FDA researchers aren’t the only American scientists tinkering with the coronavirus in this way. At the University of Texas Medical School in Galveston, scientists rely in part on federal funding. the study As to whether vaccines produce protection against coronaviruses modified to have omicron spikes.
These techniques will save scientists months of waiting for samples of Omicron virus from human patients, allowing them to study the dangers of new variants and predict the need for booster shots. Outside experts said the Texas experiment was even less dangerous than the Boston study. This is because they generally infected cells, not living animals, with the virus.
The proposal from the Texas team would have been reviewed by the NIH, but was never escalated to the Dangerous Agents Board. The agency did not disclose the reason. (Since 2017, only three of his studies that NIH has proposed funding have been reviewed by that committee. it said.)
“No one is really in charge of scanning the medical literature, and it could be a random occurrence that brings these particular experiments to the public eye,” said Dr. Inglesby. “And it shouldn’t be like that.”
Some raise another issue. Research that is not funded by the government is not subject to government regulations.
Carmela Haynes, a biomedical engineer at Emory University and a member of the National Scientific Advisory Board for Biosecurity, said, “Ultimately, everyone agrees that it would be ideal to publish a broadly applicable policy.” I think you’d agree.

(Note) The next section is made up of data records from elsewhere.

Lemma sized_keys (m : memory) (cols : list (string * column)) :
  forall columns,
  sized m cols = Some columns -> map fst columns = map fst cols.
Proof.
  induction cols as [|[k v] cols IH]; intros columns H; simpl in H.
  - now injection H as <-.
  - destruct (PredictionCollection.rows tolist m v); [|discriminate H].
    destruct (sized m cols) as [r|]; [|discriminate H].
    injection H as <-. simpl. f_equal. now apply IH.
Qed.

(** What [to_disk] writes for a file. *)
Let written (self : t) (file : string * list (string * column))
    (outputs : list (list (string * E))) : list io :=
  [Mkdirs (dirname (target self (fst file)));
   Torch_save (target self (fst file)) outputs].

Lemma write_file_good (m : memory) (self : t)
    (file : string * list (string * column)) (n : nat) :
  snd file <> [] -> NoDup (map fst (snd file)) ->
  uniform m file n ->
  exists outputs,
    write_file m self file = (written self file outputs, Returns tt) /\
    table_of m file outputs.
Proof.
  intros Hne Hnd (columns & Hsized & Hlen).
  pose proof (sized_keys m _ _ Hsized) as Hkeys.
  assert (Hcne : columns <> []).
  { intros ->. destruct (snd file); [congruence|discriminate Hkeys]. }
  assert (Hits : Forall (fun it : list E => List.length it = n)
                   (map snd columns)).
  { apply Forall_map. exact Hlen. }
  destruct (zip_rows_uniform n (map snd columns) Hits) as [Hrows Hcells].
  assert (Hzip : zip_star (map snd columns) = zip_rows n (map snd columns)).
  { unfold zip_star. destruct columns as [|[k c] columns]; [congruence|].
    inversion Hlen; subst. reflexivity. }
  exists (map (PredictionCollection.output_element (map fst columns))
            (zip_star (map snd columns))).
  split.
  - unfold PredictionCollection.write_file. rewrite Hsized.
    rewrite (nodup_constant n).
    + reflexivity.
    + destruct columns; [congruence|discriminate].
    + apply Forall_map. exact Hlen.
  - exists columns. split; [exact Hsized|].
    rewrite length_map, Hzip, Hrows. split; [exact Hlen|].
    intros i out Hout. rewrite nth_error_map in Hout.
    destruct (nth_error (zip_rows n (map snd columns)) i) as [row|] eqn:Erow;
      [|discriminate Hout].
    injection Hout as <-.
    specialize (Hcells i row Erow).
    assert (Hrl : List.length (map fst columns) = List.length row).
    { apply Forall2_length in Hcells. now rewrite !length_map in *. }
    assert (Hck : NoDup (map fst columns)) by now rewrite Hkeys.
    unfold PredictionCollection.output_element.
    rewrite (output_element_combine _ _ Hck Hrl).
    split; [now apply map_fst_combine|].
    now apply cell_of_row.
Qed.
(** * The Parquet tool's query builder (aden_tools/tools/parquet_tool)

  A shallow embedding of [parquet_tool.py]: the identifier whitelist,
  the clause assembler [_build_query] and the three registered tools
  [parquet_read], [parquet_write] and [parquet_info], followed by the
  properties the specification states about them.

  Conventions of the embedding.
  - A Python [str] is a [string]; each [ascii] stands for the code
    point of the same number (0..255).
  - The values a request dictionary can hold are [pyval]: [None],
    booleans, integers, strings and lists of these.  Floats and nested
    dictionaries are left out.
  - A dictionary is only ever read through [.get] on fixed keys, so a
    filter, aggregate or ordering entry is a record of what [.get]
    returns for each key.
  - Early [return]s and raised exceptions are threaded through a small
    control-flow monad; I/O is a trace of events over an abstract
    [world]. *)

From Stdlib Require Import Bool Arith ZArith Lia List Ascii String.
From Stdlib Require DecimalString.
Import ListNotations.

Local Open Scope list_scope.
Local Open Scope string_scope.

(** ** Python values and string builtins *)

Module Py.

#[warnings="-register-all"]
Inductive pyval : Type :=
| VNone
| VBool (b : bool)
| VInt (z : Z)
| VStr (s : string)
| VList (l : list pyval).

(** [bool(v)] *)
Definition truthy (v : pyval) : bool :=
  match v with
  | VNone => false
  | VBool b => b
  | VInt z => negb (Z.eqb z 0)
  | VStr s => negb (String.eqb s "")
  | VList l => match l with [] => false | _ :: _ => true end
  end.

Definition code (c : ascii) : nat := nat_of_ascii c.

Definition in_range (lo hi : nat) (c : ascii) : bool :=
  (lo <=? code c)%nat && (code c <=? hi)%nat.

(** [str.lower] on one code point below 256: [A-Z], and the Latin-1
    capitals U+00C0..U+00DE except the multiplication sign U+00D7. *)
Definition lower_char (c : ascii) : ascii :=
  if in_range 65 90 c then ascii_of_nat (code c + 32)
  else if in_range 192 222 c && negb (code c =? 215)%nat
       then ascii_of_nat (code c + 32)
       else c.

Fixpoint lower (s : string) : string :=
  match s with
  | EmptyString => EmptyString
  | String c r => String (lower_char c) (lower r)
  end.

(** [str.upper] on ASCII text; the builder applies it to members of
    [ALLOWED_ORDER] only. *)
Definition upper_char (c : ascii) : ascii :=
  if in_range 97 122 c then ascii_of_nat (code c - 32) else c.

Fixpoint upper (s : string) : string :=
  match s with
  | EmptyString => EmptyString
  | String c r => String (upper_char c) (upper r)
  end.

(** [s.endswith(suffix)] *)
Definition endswith (s suffix : string) : bool :=
  (String.length suffix <=? String.length s)%nat
  && String.eqb
       (substring (String.length s - String.length suffix)
                  (String.length suffix) s)
       suffix.

(** [sep.join(parts)] *)
Definition join (sep : string) (parts : list string) : string :=
  String.concat sep parts.

(** [s.count(c)] for a one-character needle *)
Fixpoint count (c : ascii) (s : string) : nat :=
  match s with
  | EmptyString => 0
  | String d r => (if Ascii.eqb d c then 1 else 0) + count c r
  end.

(** [c in s] for a one-character needle *)
Fixpoint contains (c : ascii) (s : string) : bool :=
  match s with
  | EmptyString => false
  | String d r => Ascii.eqb d c || contains c r
  end.

(** [x in {...}] for a set of strings *)
Definition member (x : string) (set : list string) : bool :=
  existsb (String.eqb x) set.

Definition hex_digit (n : nat) : ascii :=
  if (n <? 10)%nat then ascii_of_nat (48 + n) else ascii_of_nat (87 + n).

Definition hex_escape (c : ascii) : string :=
  String "\" (String "x"
    (String (hex_digit (code c / 16))
       (String (hex_digit (code c mod 16)) EmptyString))).

(** Code points that [repr] writes as an escape: the C0 and C1
    controls, DEL, the no-break space and the soft hyphen. *)
Definition unprintable (c : ascii) : bool :=
  (code c <? 32)%nat || in_range 127 160 c || (code c =? 173)%nat.
(** * Cranium [network.h]: a shallow embedding and its checked properties

    The C header [src/network.h] builds a feed-forward network out of
    layers and connections, runs a batch through it, scores the result
    and writes/reads the parameters as a text file.

    - C [int] values are [Z]; the program only counts layers, rows and
      columns with them and signed overflow is undefined in C, so no
      wrap-around is modelled.
    - C [double] values are the kernel's IEEE 754 binary64 floats, so
      [>], [==], [+], [*], [/] behave as they do in the compiled program
      (NaN included).  The libm functions [log], [exp], [tanh] and the
      [printf]/[sscanf] conversions are parameters of the model.
    - Pointers into the network ([Connection.from], [Connection.to]) are
      indices into the network's [layers] array, which is the store the
      forward pass mutates.
    - An [assert] that fails is the outcome [AssertionFailed]; reading an
      array outside its bounds or an uninitialised variable is the
      outcome [Undefined].
    - A text file is the list of its lines.  [fgets(buf, 50, fp)] is
      modelled on lines of at most 48 characters, which it takes whole:
      the properties of [readNetwork] are about the files [saveNetwork]
      writes or carry the hypothesis [fits_buffer]. *)

From Stdlib Require Import ZArith Bool List String Ascii Floats Lia.
From Stdlib Require Import DecimalString.
From stdpp Require Import base list list_numbers.
Import ListNotations.

Local Open Scope Z_scope.

(** ** Outcomes of a C call *)

Inductive result (A : Type) : Type :=
  | Ok (a : A)
  | AssertionFailed
  | Undefined.
Arguments Ok {A} a.
Arguments AssertionFailed {A}.
Arguments Undefined {A}.

#[global] Instance result_ret : MRet result := fun _ a => Ok a.
#[global] Instance result_bind : MBind result := fun _ _ f m =>
  match m with
  | Ok a => f a
  | AssertionFailed => AssertionFailed
  | Undefined => Undefined
  end.

(** [for (i = lo; i < hi; i++) s = body i s;] *)
Fixpoint for_loop {S : Type} (n : nat) (i : Z) (body : Z -> S -> result S) (s : S)
  : result S :=
  match n with
  | O => Ok s
  | Datatypes.S n' => s' ← body i s; for_loop n' (i + 1) body s'
  end.

Definition for_range {S : Type} (lo hi : Z) (body : Z -> S -> result S) (s : S)
  : result S :=
  for_loop (Z.to_nat (hi - lo)) lo body s.

(** [a[i]] read from a C array: outside the array the read is undefined. *)
Definition array_get {A : Type} (a : list A) (i : Z) : result A :=
  if i <? 0 then Undefined
  else match a !! Z.to_nat i with
       | Some x => Ok x
       | None => Undefined
       end.

(** [a[i] = x]. *)
Definition array_set {A : Type} (a : list A) (i : Z) (x : A) : result (list A) :=
  if (0 <=? i) && (i <? Z.of_nat (length a)) then Ok (<[Z.to_nat i := x]> a)
  else Undefined.

(** ** Doubles *)

(** C's [double] is the kernel's binary64 [float]. *)
Abbreviation double := float.

(** [(double) n] for an [int] n. *)
Definition double_of_int (n : Z) : double :=
  if n <? 0 then PrimFloat.opp (PrimFloat.of_uint63 (Uint63.of_Z (- n)))
  else PrimFloat.of_uint63 (Uint63.of_Z n).

(** The C operators on doubles. *)
Definition dgt (a b : double) : bool := PrimFloat.ltb b a.   (* a > b *)
Definition deq (a b : double) : bool := PrimFloat.eqb a b.   (* a == b *)
Definition is_nan (a : double) : bool := negb (PrimFloat.eqb a a).

(** [DBL_MIN] of <float.h>: the smallest positive normalised double, 2^-1022. *)
Definition DBL_MIN : double := 0x1p-1022%float.

(** Modelled from the spec: [MAX] comes from std_includes.h, which is not
    part of the sources; the spec reads it as the larger of its two
    arguments, written here as the usual macro [((a) > (b)) ? (a) : (b)]. *)
Definition MAX (a b : double) : double := if dgt a b then a else b.

(** ** Matrices (matrix.h) *)

Record Matrix : Type := mkMatrix {
  m_rows : Z;
  m_cols : Z;
  m_data : list (list double)
}.

(** [m->data[i][j]] *)
Definition mget (m : Matrix) (i j : Z) : result double :=
  row ← array_get (m_data m) i; array_get row j.

(** [m->data[i][j] = x] *)
Definition mset (m : Matrix) (i j : Z) (x : double) : result Matrix :=
  row ← array_get (m_data m) i;
  row' ← array_set row j x;
  d ← array_set (m_data m) i row';
  Ok (mkMatrix (m_rows m) (m_cols m) d).

(** The buffers of a matrix are allocated for [rows] by [cols] entries. *)
Definition wfMatrix (m : Matrix) : Prop :=
  0 < m_rows m /\ 0 < m_cols m /\
  Z.of_nat (length (m_data m)) = m_rows m /\
  Forall (fun row => Z.of_nat (length row) = m_cols m) (m_data m).

(** Modelled from the spec: matrix.h is not part of the sources.  Section 6
    of the spec lists what network.h consumes: a zero-filled buffer,
    [copy] (deep clone), [multiply] (standard product, requires
    [A.cols == B.rows]) and [addToEachRow] (broadcasts a [1 x cols] row);
    section 7 makes a shape mismatch an assertion failure. *)
Definition createMatrixZeroes (r c : Z) : Matrix :=
  mkMatrix r c (replicate (Z.to_nat r) (replicate (Z.to_nat c) 0%float)).
(** * LinkedBoard Pro: the connection-network visualization widget

    A shallow embedding of
    [src/pages/connection-network-tree/components/NetworkVisualization.jsx].

    JavaScript numbers are modelled by the real numbers of the Standard
    Library: arithmetic is exact, rounding of IEEE doubles is not modelled.
    [Math.random] is modelled by an explicit source of draws that is threaded
    through the code that calls it.  Ids are strings.  The [Map] built by the
    layout is a [gmap] keyed by strings ([Map.get] is the only way the
    component reads it, so insertion order is immaterial).  The [useState]
    cells are one record; every handler is a transition on it that sees the
    state left by the previous one. *)

From Stdlib Require Import Reals Lra.
From stdpp Require Import gmap strings list fin_maps.

#[local] Open Scope R_scope.
#[local] Open Scope string_scope.

(** ** Data passed in as props *)

Module Point.
Record t : Type := mk { x : R; y : R }.
End Point.

(** An entry of [connection.mutualConnections]. *)
Module Mutual.
Record t : Type := mk { id : string; name : string }.
End Mutual.

(** An entry of the [connections] prop.  [interactions] and
    [mutualConnections] may be missing ([undefined]). *)
Module Connection.
Record t : Type := mk {
    id : string;
    name : string;
    interactions : option R;
    mutualConnections : option (list Mutual.t)
  }.
End Connection.

(** ** [Array.prototype.forEach], with the index passed to the callback *)

Fixpoint forEach_from {A State : Type} (f : A → nat → State → State)
    (index : nat) (l : list A) (s : State) : State :=
  match l with
  | [] => s
  | a :: l' => forEach_from f (S index) l' (f a index s)
  end.

Definition forEach {A State : Type} (f : A → nat → State → State)
    (l : list A) (s : State) : State :=
  forEach_from f 0 l s.

(** ** [Math.random]: a source of draws, consumed one at a time *)

Definition RandomSource : Type := nat → R.

Definition Math_random (rnd : RandomSource) : R * RandomSource :=
  (rnd 0%nat, λ k, rnd (S k)).

(** ** Layout *)

Definition centerX : R := 400.
Definition centerY : R := 300.

(** The key of a secondary node: the template string
    [`${connection.id}-${mutual.id}`]. *)
Definition mutualKey (connection : Connection.t) (mutual : Mutual.t) : string :=
  Connection.id connection ++ "-" ++ Mutual.id mutual.

(** [connection.mutualConnections?.forEach(...)] of the tree branch. *)
Definition placeMutuals (connection : Connection.t) (angle : R)
    (positions : gmap string Point.t) : gmap string Point.t :=
  match Connection.mutualConnections connection with
  | None => positions
  | Some mutuals =>
      forEach (λ mutual mIndex positions,
        let subAngle := angle + (INR mIndex - 1) * 0.3 in
        let subRadius := 250 in
        <[mutualKey connection mutual :=
            Point.mk (centerX + cos subAngle * subRadius)
                     (centerY + sin subAngle * subRadius)]> positions)
        mutuals positions
  end.

(** The callback of the force-directed branch: two draws per connection,
    the first for the angle, the second for the radius. *)
Definition forcePlace (connection : Connection.t) (index : nat)
    (st : gmap string Point.t * RandomSource)
    : gmap string Point.t * RandomSource :=
  let '(positions, rnd) := st in
  let '(r1, rnd) := Math_random rnd in
  let angle := r1 * 2 * PI in
  let '(r2, rnd) := Math_random rnd in
  let radius := 100 + r2 * 150 in
  (<[Connection.id connection :=
       Point.mk (centerX + cos angle * radius)
                (centerY + sin angle * radius)]> positions, rnd).

(** [calculateNodePositions] reads [viewMode] and [connections] from the
    props and calls [Math.random] in its last branch only; it returns the
    positions map and what is left of the random source. *)
Definition calculateNodePositions (viewMode : string)
    (connections : list Connection.t) (rnd : RandomSource)
    : gmap string Point.t * RandomSource :=
  let positions : gmap string Point.t :=
    <["user" := Point.mk centerX centerY]> ∅ in
  if String.eqb viewMode "tree" then
    (forEach (λ connection index positions,
       let angle := INR index / INR (length connections) * 2 * PI in
       let radius := 150 in
       let positions :=
         <[Connection.id connection :=
             Point.mk (centerX + cos angle * radius)
                      (centerY + sin angle * radius)]> positions in
       placeMutuals connection angle positions)
       connections positions, rnd)
  else if String.eqb viewMode "circular" then
    (forEach (λ connection index positions,
       let angle := INR index / INR (length connections) * 2 * PI in
       let radius := 200 in
       <[Connection.id connection :=
           Point.mk (centerX + cos angle * radius)
                    (centerY + sin angle * radius)]> positions)
       connections positions, rnd)
  else
    forEach forcePlace connections (positions, rnd).

(** ** Local UI state: the five [useState] cells of the component *)

Record UIState : Type := mkUIState {
  zoom : R;
  pan : Point.t;
  isDragging : bool;
  dragStart : Point.t;
  hoveredConnection : option string
}.

Definition initialState : UIState :=
  mkUIState 1 (Point.mk 0 0) false (Point.mk 0 0) None.

(** The part of a DOM mouse event the handlers read. *)
Record MouseEvent : Type := mkMouseEvent { clientX : R; clientY : R }.

(** The objects handed to [onNodeSelect]: a connection of the props, one of
    its mutual connections, or an object literal. *)
Inductive Node : Type :=
  | ConnectionObj (connection : Connection.t)
  | MutualObj (mutual : Mutual.t)
  | ObjectLiteral (id name : string).

(** What leaves the component. *)
Inductive Effect : Type :=
  | onNodeSelect (node : Node)
  | onViewModeChange (value : string)
  | console_log (message : string).

(** ** Event handlers *)

Definition handleMouseDown (e : MouseEvent) (st : UIState) : UIState :=
  mkUIState (zoom st) (pan st) true
    (Point.mk (clientX e - Point.x (pan st)) (clientY e - Point.y (pan st)))
    (hoveredConnection st).

Definition handleMouseMove (e : MouseEvent) (st : UIState) : UIState :=
  if isDragging st then
    mkUIState (zoom st)
      (Point.mk (clientX e - Point.x (dragStart st))
                (clientY e - Point.y (dragStart st)))
      (isDragging st) (dragStart st) (hoveredConnection st)
  else st.
Definition canon_tx (tx : Transaction) : jsval :=
  VObj [("fee", VBig (fee tx));
        ("network", opt_str (network tx));
        ("outputs", VArr (map canon_output (outputs tx)));
        ("spends", VArr (map canon_spend (spends tx)));
        ("unsignedHash", VStr (unsignedHash tx));
        ("version", VNum (version tx))].

(** A transaction on the network named [n:7]. *)
Definition taggedNetworkTx : Transaction :=
  Eval vm_compute in
    match buildUnsignedTransaction
            (mkBuildArgs None (Some "n:7") [demoNote] [mkOutput "dest" 100000000 None] 0 None
               MockCryptoProvider) with
    | Ok tx => tx
    | Err _ => mkTx 0 None [] [] 0 ""
    end.

(** A transaction that pays to the address [n:x]. *)
Definition taggedAddressTx : Transaction :=
  Eval vm_compute in
    match buildUnsignedTransaction
            (mkBuildArgs None None [demoNote] [mkOutput "n:x" 100000000 None] 0 None
               MockCryptoProvider) with
    | Ok tx => tx
    | Err _ => mkTx 0 None [] [] 0 ""
    end.

(** A transaction with a signature attached under the key [__proto__],
    which its lock lists as it is. *)
Definition protoNote : Note :=
  createNote (LockPkh 1 [proto_key]) 5 "src" None MockCryptoProvider.

Definition protoKeyTx : Transaction :=
  Eval vm_compute in
    match buildUnsignedTransaction
            (mkBuildArgs None None [protoNote] [mkOutput "dest" 5 None] 0 None
               MockCryptoProvider) with
    | Ok tx =>
        match attachSignatureToSpend tx (noteIdFromName (name protoNote)) proto_key "sig"
                MockCryptoProvider with
        | Ok tx' => tx'
        | Err _ => tx
        end
    | Err _ => mkTx 0 None [] [] 0 ""
    end.

Abbreviation dc := (deepCanonicalizeWith false canonicalStringify) (only parsing).

Lemma filter_all {A} (P : A → Prop) `{∀ x, Decision (P x)} (l : list A) :
  Forall P l → filter P l = l.
Proof.
  induction 1 as [|x l Hx Hl IH]; [reflexivity |].
  rewrite filter_cons, decide_True by assumption. by rewrite IH.
Qed.

Lemma dc_strings (l : list string) : dc (VArr (map VStr l)) = VArr (map VStr l).
Proof. simpl. f_equal. induction l as [|x l IH]; simpl; [reflexivity | by rewrite IH]. Qed.

Lemma entries_strings (sigs : gmap PubKey Signature) (l : list (string * jsval)) :
  l ≡ₚ entries sigs → Forall (fun kv => ∃ s, snd kv = VStr s) l.
Proof.
  intros Hp. rewrite Hp. unfold entries. apply Forall_forall. intros kv Hin.
  apply list_elem_of_fmap in Hin as (e & -> & _). simpl. eauto.
Qed.

Lemma entries_keys (sigs : gmap PubKey Signature) :
  map fst (entries sigs) = map fst (map_to_list sigs).
Proof. unfold entries. rewrite map_map. reflexivity. Qed.

Lemma dc_signatures (sigs : gmap PubKey Signature) :
  Forall (fun e => fst e ≠ proto_key) (map_to_list sigs) →
  dc (js_of_signatures sigs) = VObj (sort_by fst (entries sigs)).
Proof.
  intros Hk. unfold js_of_signatures. fold (entries sigs). cbn [deepCanonicalizeWith].
  assert (map (fun kv => match kv with (k, x) => (k, dc x) end) (entries sigs) = entries sigs)
    as ->.
  { unfold entries. clear Hk. induction (map_to_list sigs) as [|e l IH]; [reflexivity |].
    cbn [map fst snd]. f_equal. exact IH. }
  f_equal. apply filter_all. rewrite (sort_by_perm fst (entries sigs)).
  unfold entries. apply Forall_forall. intros kv Hin.
  apply list_elem_of_fmap in Hin as (e & -> & He). simpl.
  rewrite Forall_forall in Hk. specialize (Hk e He).
  destruct (String.eqb_spec (fst e) proto_key); [contradiction | exact I].
Qed.

Lemma dc_seeds (s : Seeds) :
  seeds_plain_keys s → dc (js_of_seeds s) = canon_seeds s.
Proof.
  induction s as [p|pre|nb inner IH|]; intros Hk; simpl in Hk.
  - change (dc (js_of_seeds (SeedsPkh p)))
      with (VObj [("kind", VStr "%pkh"); ("pkhs", dc (VArr (map VStr (pkhs p))));
                  ("signatures", dc (js_of_signatures (signatures p)));
                  ("threshold", VNum (threshold p))]).
    by rewrite dc_strings, dc_signatures.
  - by destruct pre.
  - change (dc (js_of_seeds (SeedsTim nb inner)))
      with (VObj [("inner", dc (js_of_seeds inner)); ("kind", VStr "%tim");
                  ("notBefore", VNum nb)]).
    by rewrite IH.
  - reflexivity.
Qed.

Lemma dc_spend (s : Spend) :
  seeds_plain_keys (seeds s) → dc (js_of_spend s) = canon_spend s.
Proof.
  intros Hk.
  change (dc (js_of_spend s))
    with (VObj [("noteId", VStr (noteId s)); ("seeds", dc (js_of_seeds (seeds s)))]).
  by rewrite dc_seeds.
Qed.

Lemma dc_output (o : Output) : dc (js_of_output o) = canon_output o.
Proof. unfold js_of_output, canon_output. by destruct (assetId o). Qed.

Lemma dc_tx (tx : Transaction) :
  Forall (fun s => seeds_plain_keys (seeds s)) (spends tx) →
  deepCanonicalize (js_of_tx tx) = canon_tx tx.
Proof.
  intros Hk. unfold deepCanonicalize.
  change (dc (js_of_tx tx))
    with (VObj [("fee", VBig (fee tx));
                ("network", dc (opt_str (network tx)));
                ("outputs", VArr (map dc (map js_of_output (outputs tx))));
                ("spends", VArr (map dc (map js_of_spend (spends tx))));
                ("unsignedHash", VStr (unsignedHash tx));
                ("version", VNum (version tx))]).
  unfold canon_tx. repeat f_equal.
  - by destruct (network tx).
  - rewrite map_map. apply map_ext. intros o. apply dc_output.
  - rewrite map_map. apply map_ext_Forall. eapply Forall_impl; [exact Hk |].
    intros s Hs. by apply dc_spend.
Qed.

(** *** The canonical form has distinct keys and no tagged string *)

Lemma foldr_and_Forall {A} (P : A → Prop) (l : list A) :
  foldr (fun x acc => P x ∧ acc) True l ↔ Forall P l.
Proof.
  induction l as [|x l IH]; simpl; [split; auto |].
  rewrite IH. split; [intros [? ?]; by constructor | intros H; by inversion H].
Qed.

Lemma strings_defined (l : list (string * jsval)) :
  Forall (fun kv => ∃ s, snd kv = VStr s) l →
  defined_keys l = map fst l
  ∧ omap member_strip l = l
  ∧ omap (fun kv => match kv with
                    | (k, VUndef) => None
                    | (k, x) => Some (k, normalize x)
                    end) l = l.
Proof.
  induction 1 as [|[k x] l [s Hs] Hl (IH1 & IH2 & IH3)]; [by repeat split |].
  simpl in Hs. subst x. unfold defined_keys in *. rewrite !omap_cons_eq. simpl.
  by rewrite IH1, IH2, IH3.
Qed.

Lemma sorted_entries_strings (sigs : gmap PubKey Signature) :
  Forall (fun kv => ∃ s, snd kv = VStr s) (sort_by fst (entries sigs)).
Proof. apply (entries_strings sigs), sort_by_perm. Qed.

Lemma distinct_strings (l : list string) : distinct_keys (VArr (map VStr l)).
Proof. simpl. apply foldr_and_Forall, Forall_forall. intros x Hx.
  apply list_elem_of_fmap in Hx as (s & -> & _). exact I. Qed.

Lemma distinct_signatures (sigs : gmap PubKey Signature) :
  distinct_keys (VObj (sort_by fst (entries sigs))).
Proof.
  simpl. destruct (strings_defined _ (sorted_entries_strings sigs)) as (-> & _). split.
  - rewrite (sort_by_perm fst (entries sigs)), entries_keys.
    apply NoDup_fst_map_to_list.
  - apply (foldr_and_Forall (fun kv => distinct_keys (snd kv))).
    eapply Forall_impl; [apply sorted_entries_strings |]. by intros kv [s ->].
Qed.

Ltac distinct_literal :=
  simpl; apply (bool_decide_unpack (NoDup _)); vm_compute; exact I.

Lemma distinct_seeds (s : Seeds) : distinct_keys (canon_seeds s).
Proof.
  induction s as [p|pre|nb inner IH|].
  - pose proof (distinct_strings (pkhs p)) as H1.
    pose proof (distinct_signatures (signatures p)) as H2.
    split; [distinct_literal |]. cbn [foldr snd]. repeat split; auto.
    all: first [exact H1 | apply H2 | exact I].
  - destruct pre; (split; [distinct_literal | simpl; auto]).
  - split; [destruct inner; distinct_literal |].
    cbn [foldr snd]. repeat split; auto; exact I.
  - split; [distinct_literal | simpl; auto].
Qed.

Lemma distinct_tx (tx : Transaction) : distinct_keys (canon_tx tx).
Proof.
  split.
  - destruct (network tx); distinct_literal.
  - cbn [foldr snd]. repeat split; try exact I.
    + destruct (network tx); exact I.
    + apply (foldr_and_Forall distinct_keys), Forall_forall. intros x Hx.
      apply list_elem_of_fmap in Hx as (o & -> & _).
      unfold canon_output. destruct (assetId o); (split; [distinct_literal | simpl; auto]).
    + apply (foldr_and_Forall distinct_keys), Forall_forall. intros x Hx.
      apply list_elem_of_fmap in Hx as (sp & -> & _).
      split; [destruct (seeds sp); distinct_literal |].
      cbn [foldr snd]. repeat split; try exact I.
      apply distinct_seeds.
Qed.

Lemma untagged_strings (l : list string) :
  Forall untagged_str l → untagged (VArr (map VStr l)).
Proof.
  intros H. simpl. apply foldr_and_Forall, Forall_forall. intros x Hx.
  apply list_elem_of_fmap in Hx as (s & -> & Hs). rewrite Forall_forall in H. by apply H.
Qed.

One possibility is Federal Select Agent Programwhich requires anyone attempting to work with certain dangerous substances, such as anthrax, to register with the government.
“Recommendations that don’t include codifying legally enforceable regulatory requirements mean nothing,” said Richard Ebright, a molecular biologist at Rutgers University.
He added that federal officials could come under pressure to step up surveillance next year if Republican crackdown advocates win power in November’s midterm elections.
On the other hand, some say that politically arduous debates could make better regulation even more difficult to achieve.
“I’m worried that it will hamper our ability to understand these viruses that have killed millions of people,” said Gigi Grombal, a biosafety expert at the Johns Hopkins Bloomberg School of Public Health. I’m here.